4.12 Flow Cytometry Analysis

Flow cytometry was employed to assess the functional effects of G6PD modulation on T cell proliferation and IFN-γ secretion. Human CD8⁺ T cells were labeled with CFSE (carboxyfluorescein succinimidyl ester, Cat#C34554, Invitrogen) and stimulated with anti-CD3 (Cat#341090, Biosciences) and anti-CD28 (Cat#348047, Biosciences) antibodies. These T cells were cocultured with HepG2 cells, either with knocked down (KD) or overexpressed [27] G6PD, for 3 days. Postincubation, cells were harvested and stained for CD8 (Cat#335805, Biosciences) and IFN-γ (Cat#562213, Biosciences). Flow cytometric analysis was conducted to determine T cell proliferation (by CFSE dilution) and IFN-γ production. The proliferation index and the percentage of IFN-γ+ cells were calculated using FlowJo software.
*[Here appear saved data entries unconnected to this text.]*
(* ===== verification/Rtos.v ===== *)
(** * FreeRTOS objects the firmware shares between tasks

    FreeRTOS is not part of the repository.  Event groups and queues are
    therefore interfaces: a class states the documented behaviour the firmware
    relies on, the components are proved against the class, and a concrete
    instance shows that the laws can be met (and lets closed examples run).

    - An event group is a word of bits; [xEventGroupSetBits] and
      [xEventGroupClearBits] change exactly the given bits.
    - A queue is a bounded FIFO of copies; a zero-tick [xQueueSend] to a full
      queue fails and leaves it unchanged.  A binary semaphore is a queue of
      depth one. *)

From S2P Require Import Prelude.

(** ** Event groups *)

(** Evaluates the bits of an event group after updates. *)
Create HintDb bits.

Class EventGroup (G : Type) := {
  eg_create : G;
  eg_get : G -> Z;
  eg_set : Z -> G -> G;
  eg_clear : Z -> G -> G;
  eg_create_bits : eg_get eg_create = 0;
  eg_set_bits m g : eg_get (eg_set m g) = Z.lor (eg_get g) m;
  eg_clear_bits m g : eg_get (eg_clear m g) = Z.ldiff (eg_get g) m;
}.

(** [BITn] of the FreeRTOS headers. *)
Definition BIT (n : Z) : Z := Z.shiftl 1 n.

(** [xEventGroupGetBits(g) & m]. *)
Definition bits_set {G} `{EventGroup G} (g : G) (m : Z) : bool := negb (Z.land (eg_get g) m =? 0).

Section EventGroupFacts.
Context {G : Type} `{EventGroup G}.

Lemma bits_set_BIT g n : 0 <= n -> bits_set g (BIT n) = Z.testbit (eg_get g) n.
Proof.
  intros Hn. unfold bits_set, BIT.
  destruct (Z.testbit (eg_get g) n) eqn:Hb.
  - destruct (Z.eqb_spec (Z.land (eg_get g) (Z.shiftl 1 n)) 0) as [H0|]; [|done].
    apply (f_equal (fun z => Z.testbit z n)) in H0.
    rewrite Z.land_spec, Hb, Z.shiftl_spec, Z.sub_diag, Z.bits_0 in H0 by lia. done.
  - destruct (Z.eqb_spec (Z.land (eg_get g) (Z.shiftl 1 n)) 0) as [|H0]; [done|].
    destruct H0. apply Z.bits_inj_iff'. intros i Hi. rewrite Z.bits_0, Z.land_spec.
    destruct (decide (i = n)) as [->|Hne]; [by rewrite Hb|].
    rewrite Z.shiftl_spec by lia. destruct (decide (i < n)).
    + by rewrite (Z.testbit_neg_r 1 (i - n)), andb_false_r by lia.
    + destruct (i - n) as [|p|p] eqn:?; [lia| |lia]. cbn. by rewrite andb_false_r.
Qed.

Lemma testbit_set g m i : Z.testbit (eg_get (eg_set m g)) i = Z.testbit (eg_get g) i || Z.testbit m i.
Proof. by rewrite eg_set_bits, Z.lor_spec. Qed.
Lemma testbit_clear g m i :
  Z.testbit (eg_get (eg_clear m g)) i = Z.testbit (eg_get g) i && negb (Z.testbit m i).
Proof. by rewrite eg_clear_bits, Z.ldiff_spec. Qed.
Lemma testbit_create i : Z.testbit (eg_get (eg_create : G)) i = false.
Proof. by rewrite eg_create_bits, Z.bits_0. Qed.

Lemma testbit_BIT n i : 0 <= n -> Z.testbit (BIT n) i = (i =? n).
Proof.
  intros Hn. unfold BIT. rewrite Z.shiftl_1_l. destruct (Z.eqb_spec i n) as [->|].
  - by apply Z.pow2_bits_true.
  - by apply Z.pow2_bits_false.
Qed.

(** One bit after another was set, cleared, or the group was created. *)
Lemma bits_set_set g m n : 0 <= m -> 0 <= n ->
  bits_set (eg_set (BIT m) g) (BIT n) = bits_set g (BIT n) || (n =? m).
Proof. intros. by rewrite !bits_set_BIT, testbit_set, testbit_BIT by done. Qed.
Lemma bits_set_clear g m n : 0 <= m -> 0 <= n ->
  bits_set (eg_clear (BIT m) g) (BIT n) = bits_set g (BIT n) && negb (n =? m).
Proof. intros. by rewrite !bits_set_BIT, testbit_clear, testbit_BIT by done. Qed.
Lemma bits_set_create n : 0 <= n -> bits_set (eg_create : G) (BIT n) = false.
Proof. intros. by rewrite bits_set_BIT, testbit_create by done. Qed.

(** One bit after a mask was set or cleared. *)
Lemma bits_set_mask g m n : 0 <= n -> bits_set (eg_set m g) (BIT n) = bits_set g (BIT n) || Z.testbit m n.
Proof. intros. by rewrite !bits_set_BIT, testbit_set by done. Qed.
Lemma bits_clear_mask g m n : 0 <= n -> bits_set (eg_clear m g) (BIT n) = bits_set g (BIT n) && negb (Z.testbit m n).
Proof. intros. by rewrite !bits_set_BIT, testbit_clear by done. Qed.
End EventGroupFacts.

#[export] Hint Rewrite @testbit_set @testbit_clear @testbit_create : hub.
#[export] Hint Rewrite @bits_set_set @bits_set_clear @bits_set_create using lia : bits.

(** A word of bits meets the laws. *)
#[global] Program Instance word_event_group : EventGroup Z := {|
  eg_create := 0; eg_get g := g; eg_set m g := Z.lor g m; eg_clear m g := Z.ldiff g m |}.
Solve Obligations with done.
#[local] Obligation Tactic := idtac.

(** ** Queues *)

Class Queue (Q : Type -> Type) := {
  q_create : forall {A}, Z -> Q A;
  q_cap : forall {A}, Q A -> Z;
  q_items : forall {A}, Q A -> list A;
  q_send : forall {A}, A -> Q A -> bool * Q A;
  q_recv : forall {A}, Q A -> option (A * Q A);
  q_create_items : forall A n, q_items (@q_create A n) = [] /\ q_cap (@q_create A n) = n;
  q_send_ok : forall A (x : A) q, len (q_items q) < q_cap q ->
    exists q', q_send x q = (true, q') /\ q_items q' = q_items q ++ [x] /\ q_cap q' = q_cap q;
  q_send_full : forall A (x : A) q, q_cap q <= len (q_items q) -> q_send x q = (false, q);
  q_recv_ok : forall A (x : A) l q, q_items q = x :: l ->
    exists q', q_recv q = Some (x, q') /\ q_items q' = l /\ q_cap q' = q_cap q;
  q_recv_empty : forall A (q : Q A), q_items q = [] -> q_recv q = None;
}.

Section QueueFacts.
Context {Q : Type -> Type} `{Queue Q} {A : Type}.

(** A zero-tick send appends, or drops the item when the queue is full. *)
Lemma q_send_cases (x : A) q :
  let q' := (q_send x q).2 in
  q_cap q' = q_cap q /\
  q_items q' = if len (q_items q) <? q_cap q then q_items q ++ [x] else q_items q.
Proof.
  cbn zeta. destruct (Z.ltb_spec (len (q_items q)) (q_cap q)) as [Hlt|Hge].
  - by destruct (q_send_ok _ x q Hlt) as (q' & -> & ? & ?).
  - by rewrite (q_send_full _ x q Hge).
Qed.

Lemma q_recv_cases (q : Q A) :
  match q_recv q with
  | Some (x, q') => q_items q = x :: q_items q' /\ q_cap q' = q_cap q
  | None => q_items q = []
  end.
Proof.
  destruct (q_items q) as [|x l] eqn:Hi.
  - by rewrite (q_recv_empty _ q Hi).
  - destruct (q_recv_ok _ x l q Hi) as (q' & -> & Hi' & ?). by rewrite Hi'.
Qed.
End QueueFacts.

(** A list with its capacity meets the laws. *)
Record list_queue (A : Type) := ListQueue { lq_cap : Z; lq_items : list A }.
Arguments ListQueue {_} _ _.
Arguments lq_cap {_} _.
Arguments lq_items {_} _.

#[global] Program Instance list_queue_queue : Queue list_queue := {|
  q_create A n := ListQueue n [];
  q_cap A q := lq_cap q;
  q_items A q := lq_items q;
  q_send A x q := if len (lq_items q) <? lq_cap q
                  then (true, ListQueue (lq_cap q) (lq_items q ++ [x])) else (false, q);
  q_recv A q := match lq_items q with
                | [] => None
                | x :: l => Some (x, ListQueue (lq_cap q) l)
                end |}.
Next Obligation. done. Qed.
Next Obligation. intros A x q Hlt. cbn in *. destruct (Z.ltb_spec (len (lq_items q)) (lq_cap q)); [eauto|lia]. Qed.
Next Obligation. intros A x q Hge. cbn in *. destruct (Z.ltb_spec (len (lq_items q)) (lq_cap q)); [lia|done]. Qed.
Next Obligation. intros A x l q Hi. cbn in *. rewrite Hi. eauto. Qed.
Next Obligation. intros A q Hi. cbn in *. by rewrite Hi. Qed.

(** ** Tasks *)

(** The tasks the firmware creates, by their functions. *)
Definition dns_server_task_id : Z := 0.
Definition wifi_manager_task_id : Z := 1.
Definition hub_discover_task_id : Z := 2.
Definition log_sender_task_id : Z := 3.
Definition crash_send_task_id : Z := 4.
Definition session_ctrl_task_id : Z := 5.
Definition session_up_task_id : Z := 6.
Definition session_down_task_id : Z := 7.
Definition usb_lib_task_id : Z := 8.
Definition usb_client_task_id : Z := 9.
Definition usb_watchdog_task_id : Z := 10.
4.13 Structural Analysis of G6PD and Therapeutic Agents

From the “oncoppredict” results, we selected the four drugs with the highest predicted sensitivity for molecular docking analysis. The molecular structures were obtained from PubChem (https://pubchem.ncbi.nlm.nih.gov/), and protein structures were retrieved from the Protein Data Bank (PDB; http://www.rcsb.org/). Protein and ligand files were converted to PDBQT (Protein Data Bank, Partial Charge (Q), and Atom Type (T)) format, water molecules were removed, and polar hydrogens were added to improve docking accuracy. Molecular docking simulations were conducted using AutoDock Vina 1.2.2 (http://autodock.scripps.edu/) to evaluate drug–protein binding interactions. The therapeutic potential of each drug was assessed based on its docking score, which reflects the strength and affinity of the binding [27]. The G6PD and Staurosporine complex structure was visualized by PyMol.

4.14 Statistical Analysis

Statistical analyses were performed using R software (version 4.1.2). The Wilcoxon test was used for differential analysis, Spearman's rank correlation for assessing correlations, and the Kaplan–Meier method for survival analysis. The Benjamini-Hochberg method was applied for multiple-testing correction. Significant differences were considered at p < 0.05.